I cannot answer your question but I am curious: how long did you contribute? I worked for a short time in the US before I moved to Canada, and a couple of years ago I checked with the Social Security office about collecting. They said that for me, the amount I got would be deducted from my Canada Pension, so it wasn't worth my while. I mentioned that to an accountant at one time and he implied that this may be incorrect, but I have not followed up on this.

Regarding the IRS, I am surprised that you could get any sort of income from the US and not have to report it somehow, yourself, as opposed to (or additional to) any reporting that the SS Admin would have to do.


----------



## greyowl

According to the tax treaty between the US and Canada, the US will use your work in Canada in order to boost your credits up to the 40 credits that are required to qualify for US SS. SS reports to CRA and you declare the money only on your Canadian Taxes. I don't believe that your CPP is reduced since the two benefits are from different sources. This information is on the CPP website but I don't have the url handy at the moment. If I find it, I will post it.


----------



## byline

Ladyhawk said:


> Regarding the IRS, I am surprised that you could get any sort of income from the US and not have to report it somehow, yourself, as opposed to (or additional to) any reporting that the SS Admin would have to do.


From what the original poster wrote, I assumed that any Social Security s/he paid into was while living in the U.S., _before_ moving to Canada. I did something similar; I worked in the U.S. through the end of December 1996, then moved to Canada. Most of my professional income, from the years I worked in the U.S., had Social Security deductions. Since moving to Canada, I haven't earned any U.S. income, but still have that total amount that I paid into Social Security before moving here.

Before becoming aware of my filing obligations, I thought that the last U.S. tax return I was required to submit was for 1997, as I had one last paycheck that was issued to me in January 1997. So I submitted that one, from Canada. The sad thing is that it was clear I was sending in my return from a Canadian address. All the IRS would've had to do was to send me a note saying, "We see that your address is in Canada. If you have taken up permanent residence in Canada, please note that as a U.S. citizen, you are still required to file U.S. tax returns." Of course, I got no such notification, so I had no idea. If I had received that kind of reminder, I would've been surprised, but I would have complied. I'm not sure if that would have taken care of the FBAR mess, but at least my tax returns would have been up to date.

Anyway, even if I relinquish/renounce, I assume that I will still be able to collect any Social Security owed to me. After all, I'm sure there are non-U.S. Canadian citizens who cross the border to work in the States and have to pay into Social Security, as well. But I'm not sure if this will create any red flags for the original poster, who may have to go through some sort of renunciation/relinquishment process in order to avoid the IRS/FBAR debacle.


----------



## Ladyhawk

greyowl said:


> According to the tax treaty between the US and Canada, the US will use your work in Canada in order to boost your credits up to the 40 credits that are required to qualify for US SS. SS reports to CRA and you declare the money only on your Canadian Taxes. I don't believe that your CPP is reduced since the two benefits are from different sources. This information is on the CPP website but I don't have the url handy at the moment. If I find it, I will post it.

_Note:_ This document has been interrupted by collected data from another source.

(** * obsidian-capture: the exclusion engine ([src/obsidian_capture/exclude.py])

    A shallow embedding of the selector classifier, the selector validator,
    the exclusion applier, the content-emptiness detector and the summary
    aggregator, together with the properties the specification states about
    them.

    Modelling conventions.
    - A Python [str] is a [string]; a character is read as the code point
      0..255 it denotes (ASCII and the Latin-1 block), and the Unicode-aware
      primitives [str.lower], [str.strip] and the regex class [\w] follow the
      Unicode tables on that range.
    - The parse tree is an owned tree of [Tag] objects.  Every [Tag] carries
      a [uid] standing for the identity of the Python object, because
      [decompose] acts on an object, not on a value.
    - The tree is mutated in place by the source; here every function that
      mutates it takes the tree and returns the new one.
    - [soup.select] belongs to the CSS engine behind BeautifulSoup, which is
      not part of the repository: it is a parameter ([select]) of the section
      holding the engine's clients, and may return matches or raise.
    - [int / int] of two counts is kept as the exact quotient in [Q]; Python
      rounds that quotient to the nearest double, which is the same number
      for the comparisons made here as long as counts stay below 2^50. *)

From Stdlib Require Import QArith.
From stdpp Require Import base list strings pretty.
From Stdlib Require Import Ascii String.

Local Open Scope string_scope.
Local Open Scope list_scope.

(** ** Python values and strings *)

Module Py.

(** The objects a selector list can hold.  The type annotation says
    [List[str]], the code also guards against everything else. *)
Inductive PyObj : Type :=
| PyStr (s : string)
| PyNone
| PyBool (b : bool)
| PyInt (z : Z).

(** [bool(x)] *)
Definition truthy (x : PyObj) : bool :=
  match x with
  | PyStr s => negb (String.eqb s EmptyString)
  | PyNone => false
  | PyBool b => b
  | PyInt z => negb (Z.eqb z 0)
  end.

(** [isinstance(x, str)] *)
Definition isinstance_str (x : PyObj) : bool :=
  match x with PyStr _ => true | _ => false end.

(** [x or y] *)
Definition py_or (x y : PyObj) : PyObj := if truthy x then x else y.

Definition code (c : ascii) : N := N_of_ascii c.

Definition in_range (lo hi n : N) : bool := (N.leb lo n && N.leb n hi)%bool.

(** [c.isspace()], the characters [str.strip()] removes. *)
Definition isspace (c : ascii) : bool :=
  let n := code c in
  (in_range 9 13 n || in_range 28 32 n || N.eqb n 133 || N.eqb n 160)%bool.

(** Cased upper-case letters of the range: A-Z and the Latin-1 capitals
    (U+00C0-U+00DE without the multiplication sign U+00D7). *)
Definition isupper (c : ascii) : bool :=
  let n := code c in
  (in_range 65 90 n || (in_range 192 222 n && negb (N.eqb n 215)))%bool.

Definition lower_char (c : ascii) : ascii :=
  if isupper c then ascii_of_N (code c + 32) else c.

(** [s.lower()] *)
Fixpoint lower (s : string) : string :=
  match s with
  | EmptyString => EmptyString
  | String c r => String (lower_char c) (lower r)
  end.

Fixpoint lstrip (s : string) : string :=
  match s with
  | EmptyString => EmptyString
  | String c r => if isspace c then lstrip r else s
  end.

Fixpoint rstrip (s : string) : string :=
  match s with
  | EmptyString => EmptyString
  | String c r =>
      match rstrip r with
      | EmptyString => if isspace c then EmptyString else String c EmptyString
      | r' => String c r'
      end
  end.

(** [s.strip()] *)
Definition strip (s : string) : string := rstrip (lstrip s).

(** The regex class [\w] on [str] patterns: alphanumeric in the Unicode
    sense, or the underscore. *)
Definition isword (c : ascii) : bool :=
  let n := code c in
  (in_range 48 57 n || in_range 65 90 n || N.eqb n 95 || in_range 97 122 n
   || N.eqb n 170 || in_range 178 179 n || N.eqb n 181 || in_range 185 186 n
   || in_range 188 190 n
   || (in_range 192 255 n && negb (N.eqb n 215) && negb (N.eqb n 247)))%bool.

(** [s.startswith(p)] *)
Fixpoint startswith (s p : string) {struct p} : bool :=
  match p, s with
  | EmptyString, _ => true
  | String a p', String b s' => (Ascii.eqb a b && startswith s' p')%bool
  | String _ _, EmptyString => false
  end.

(** [needle in haystack] *)
Fixpoint contains (haystack needle : string) : bool :=
  (startswith haystack needle
   || match haystack with
      | EmptyString => false
      | String _ r => contains r needle
      end)%bool.

(** [str(n)] for an [int] *)
Definition str_of_int (n : Z) : string := pretty n.

(** [len(l)] *)
Definition len {A} (l : list A) : Z := Z.of_nat (List.length l).

(** [bool(l)] for a list *)
Definition nonempty {A} (l : list A) : bool :=
  match l with [] => false | _ :: _ => true end.

End Py.

(** ** The two regular expressions of the classifier *)

Module Re.
Import Py.

Inductive item : Type :=
| AtStart                (* ^  *)
| Literal (c : ascii)    (* an ordinary character *)
| WordBoundary.          (* \b *)

Definition pattern := list item.

Definition isword_at (c : option ascii) : bool :=
  match c with Some a => isword a | None => false end.

Definition peek (s : string) : option ascii :=
  match s with String c _ => Some c | EmptyString => None end.

(** Match [p] against [s], the character before the current position
    being [prev] ([None] at the start of the string). *)
Fixpoint match_here (p : pattern) (prev : option ascii) (s : string) : bool :=
  match p with
  | [] => true
  | AtStart :: p' =>
      match prev with
      | None => match_here p' prev s
      | Some _ => false
      end
  | Literal c :: p' =>
      match s with
      | String d s' => if Ascii.eqb c d then match_here p' (Some d) s' else false
      | EmptyString => false
      end
  | WordBoundary :: p' =>
      if xorb (isword_at prev) (isword_at (peek s))
      then match_here p' prev s
      else false
  end.

(** [re.match(p, s)] as a truth value: the match is tried at position 0
    only. *)
Definition re_match (p : pattern) (s : string) : bool := match_here p None s.

Fixpoint literals (s : string) : pattern :=
  match s with
  | EmptyString => []
  | String c r => Literal c :: literals r
  end.

(** The character before the position reached once [w] has been read. *)
Fixpoint before_end (prev : option ascii) (w : string) : option ascii :=
  match w with
  | EmptyString => prev
  | String c r => before_end (Some c) r
  end.

(** [r"^word\b"] *)
Definition anchored_word (w : string) : pattern :=
  AtStart :: literals w ++ [WordBoundary].

End Re.

(** ** Selector classifier *)

Import Py.

Definition protected_patterns : list Re.pattern :=
  [ Re.anchored_word "html";    (* r"^html\b" *)
    Re.anchored_word "body" ].  (* r"^body\b" *)

Definition is_protected_selector (selector : PyObj) : bool :=
  if (negb (truthy selector) || negb (isinstance_str selector))%bool then false
  else
    match selector with
    | PyStr s =>
        let selector_lower := strip (lower s) in
        existsb (fun pattern => Re.re_match pattern selector_lower)
                protected_patterns
    | _ => false
    end.

(** ** The parse tree *)

Module Soup.

(** The classes of string the HTML tree builder gives to the text inside
    its string containers ([HTMLTreeBuilder.DEFAULT_STRING_CONTAINERS]). *)
Inductive StringContainer : Type :=
| RubyTextString
| RubyParenthesisString
| Stylesheet
| Script
| TemplateString.

(** A [Tag] object and what it can contain.  [EString] stands for a string
    of class [NavigableString] or [CData]; [ESpecial] for a string of one
    of the container classes, which the parser gives to the text inside
    [rt], [rp], [style], [script] and [template]; [EComment] for the
    classes no tag reads (comments, declarations, and the like). *)
Inductive Tag : Type :=
| mkTag (uid : nat) (name : string) (attrs : list (string * string))
        (contents : list PageElement)
with PageElement : Type :=
| ETag (t : Tag)
| EString (s : string)
| EComment (s : string)
| ESpecial (k : StringContainer) (s : string).

Definition uid (t : Tag) : nat := let 'mkTag u _ _ _ := t in u.
Definition name (t : Tag) : string := let 'mkTag _ n _ _ := t in n.
Definition attrs (t : Tag) : list (string * string) := let 'mkTag _ _ a _ := t in a.
Definition contents (t : Tag) : list PageElement := let 'mkTag _ _ _ c := t in c.

(** The document object is itself a [Tag] (named [[document]]) whose
    contents are the top-level nodes. *)
Definition BeautifulSoup := Tag.

(** Structural induction through the nested [contents]. *)
Definition Tag_rect' (P : Tag -> Type) (Q : list PageElement -> Type)
    (Hnil : Q [])
    (Htag : forall t cs, P t -> Q cs -> Q (ETag t :: cs))
    (Hstr : forall s cs, Q cs -> Q (EString s :: cs))
    (Hcom : forall s cs, Q cs -> Q (EComment s :: cs))
    (Hspe : forall k s cs, Q cs -> Q (ESpecial k s :: cs))
    (Hmk : forall u n a cs, Q cs -> P (mkTag u n a cs)) :
  forall t, P t :=
  fix go (t : Tag) : P t :=
    match t with
    | mkTag u n a cs =>
        Hmk u n a cs
          ((fix go_list (l : list PageElement) : Q l :=
              match l with
              | [] => Hnil
              | ETag t' :: r => Htag t' r (go t') (go_list r)
              | EString s :: r => Hstr s r (go_list r)
              | EComment s :: r => Hcom s r (go_list r)
              | ESpecial k s :: r => Hspe k s r (go_list r)
              end) cs)
    end.

(** [tag.descendants], restricted to the [Tag] objects, in document order.
    The tag itself is not one of its descendants. *)
Fixpoint descendants (t : Tag) : list Tag :=
  match t with
  | mkTag _ _ _ cs =>
      flat_map (fun c => match c with
                         | ETag t' => t' :: descendants t'
                         | _ => []
                         end) cs
  end.
(** [cu_array_at]: the returned pointer as an offset into [arr->data]. *)
Definition cu_array_at (arr : option cu_array_t) (pos : Z) : option Z :=
  match arr with
  | None => None
  | Some a =>
    match data a with
    | None => None
    | Some _ =>
      if (capacity a =? 0) || (length a <=? pos) then None
      else Some (wrap (item_size a * pos))
    end
  end.

Definition cu_array_append (al : allocator) (arr : option cu_array_t)
    (item : option bytes) : outcome result :=
  match item, arr with
  | None, _ => Ret (1, arr)
  | _, None => Ret (1, None)
  | Some _, Some a =>
    match data a with
    | None => Ret (1, arr)
    | Some _ =>
      if capacity a =? 0 then Ret (1, arr) else
      grown <- (if capacity a <=? length a then __cu_array_grow al arr
                else Ret (0, arr)) ;;
      match grown with
      | (0, Some a1) =>
        match data a1 with
        | Some m =>
          m' <- cu_memcpy_from m (Some (wrap (item_size a1 * length a1))) item
                               (item_size a1) ;;
          Ret (0, Some (mk_array (Some m') (item_size a1)
                                 (wrap (length a1 + 1)) (capacity a1)))
        | None => Fault NullPointer
        end
      | (res, arr1) => Ret (res, arr1)
      end
    end
  end.

Definition cu_array_reserve (al : allocator) (arr : option cu_array_t)
    (new_capacity : Z) : outcome result :=
  match arr with
  | None => Ret (1, None)
  | Some a =>
    match data a with
    | None => Ret (1, arr)
    | Some m =>
      if capacity a =? 0 then Ret (1, arr) else
      if new_capacity <=? capacity a then Ret (0, arr) else
      match cu_realloc al m (wrap (item_size a * new_capacity)) with
      | Refused => Ret (1, arr)
      | Freed => Released (1, arr)
      | Moved tmp =>
        Ret (0, Some (mk_array (Some tmp) (item_size a) (length a) new_capacity))
      end
    end
  end.

Definition cu_array_extend (al : allocator) (arr : option cu_array_t)
    (items : option bytes) (num_items : Z) : outcome result :=
  match items, arr with
  | None, _ => Ret (1, arr)
  | _, None => Ret (1, None)
  | Some _, Some a =>
    match data a with
    | None => Ret (1, arr)
    | Some _ =>
      if capacity a =? 0 then Ret (1, arr) else
      reserved <- cu_array_reserve al arr (wrap (length a + num_items)) ;;
      match reserved with
      | (0, Some a1) =>
        match data a1 with
        | Some m =>
          m' <- cu_memcpy_from m (Some (wrap (item_size a1 * length a1))) items
                               (wrap (num_items * item_size a1)) ;;
          Ret (0, Some (mk_array (Some m') (item_size a1)
                                 (wrap (length a1 + num_items)) (capacity a1)))
        | None => Fault NullPointer
        end
      | (_, arr1) => Ret (1, arr1)
      end
    end
  end.

Definition cu_array_insert (al : allocator) (arr : option cu_array_t)
    (item : option bytes) (pos : Z) : outcome result :=
  match item, arr with
  | None, _ => Ret (1, arr)
  | _, None => Ret (1, None)
  | Some _, Some a =>
    match data a with
    | None => Ret (1, arr)
    | Some _ =>
      if (capacity a =? 0) || (length a <? pos) then Ret (1, arr) else
      grown <- (if capacity a <=? length a then __cu_array_grow al arr
                else Ret (0, arr)) ;;
      match grown with
      | (0, Some a1) =>
        match data a1 with
        | Some m =>
          m1 <- cu_memmove m (cu_array_at (Some a1) (wrap (pos + 1)))
                             (cu_array_at (Some a1) pos)
                             (wrap (wrap (length a1 - pos) * item_size a1)) ;;
          m2 <- cu_memcpy_from m1 (cu_array_at (Some a1) pos) item (item_size a1) ;;
          Ret (0, Some (mk_array (Some m2) (item_size a1)
                                 (wrap (length a1 + 1)) (capacity a1)))
        | None => Fault NullPointer
        end
      | (res, arr1) => Ret (res, arr1)
      end
    end
  end.

Definition cu_array_remove_at (arr : option cu_array_t) (pos : Z) : outcome result :=
  match arr with
  | None => Ret (1, None)
  | Some a =>
    match data a with
    | None => Ret (1, arr)
    | Some m =>
      if (capacity a =? 0) || (length a <=? pos) then Ret (1, arr) else
      m' <- cu_memmove m (cu_array_at arr pos) (cu_array_at arr (wrap (pos + 1)))
                         (wrap (wrap (length a - pos) * item_size a)) ;;
      Ret (0, Some (mk_array (Some m') (item_size a) (wrap (length a - 1)) (capacity a)))
    end
  end.

Definition cu_array_clear (arr : option cu_array_t) : result :=
  match arr with
  | None => (1, None)
  | Some a => (0, Some (mk_array (data a) (item_size a) 0 (capacity a)))
  end.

So are you saying you get both pensions, SS and CPP? I will check that out, but I find it hard to believe! 
If they boost your credits up to 40 units, doesn't that also mean you qualify for Medicare, in case you move back?


----------



## Bevdeforges

Ladyhawk said:


> So are you saying you get both pensions, SS and CPP? I will check that out, but I find it hard to believe!
> If they boost your credits up to 40 units, doesn't that also mean you qualify for Medicare, in case you move back?


Check the terms of the Canadian social security treaty with the US. I happen to know that for Italian citizens, resident in Italy, you don't have to declare any US social security benefits paid. I don't know about the Canadian social security treaty with the US, but it's worth looking into.
Cheers,
Bev


----------



## Baird68

Ladyhawk said:


> So are you saying you get both pensions, SS and CPP? I will check that out, but I find it hard to believe!
> If they boost your credits up to 40 units, doesn't that also mean you qualify for Medicare, in case you move back?


My parents both received Social Security and CPP in Canada. They both worked in the U.S. for more than 10 years before moving to Canada.They became Canadian citizens in the late 1960s. They did not file U.S. taxes when they were Canadian citizens and, once they were age 65 they did receive SS checks. (Note the U.S. spelling!). Mom died 16 years ago and Dad died almost 7 years ago. Upon their deaths, I notified Social Security to have their checks stopped. Neither filed U.S. death taxes. They had no U.S. holdings apart from U.S. stocks within their investment portfolios held in Canada. They only had Canadian passports. If they knew what was going on now, they would rise from their graves in protest.


----------



## Guest

Ladyhawk said:


> So are you saying you get both pensions, SS and CPP? I will check that out, but I find it hard to believe!
> If they boost your credits up to 40 units, doesn't that also mean you qualify for Medicare, in case you move back?


I've found an explanation of the agreement effective August 1, 1984, between the United States and Canada to improve Social Security protection for people who work or have worked in both countries: 
Description of the U.S.-Canadian Social Security Agreement

"...
The agreement with Canada helps many people who, without the agreement, would not be eligible for monthly retirement, disability or survivors benefits under the Social Security systems of one or both countries. It also helps people who would otherwise have to pay Social Security taxes to both countries on the same earnings. 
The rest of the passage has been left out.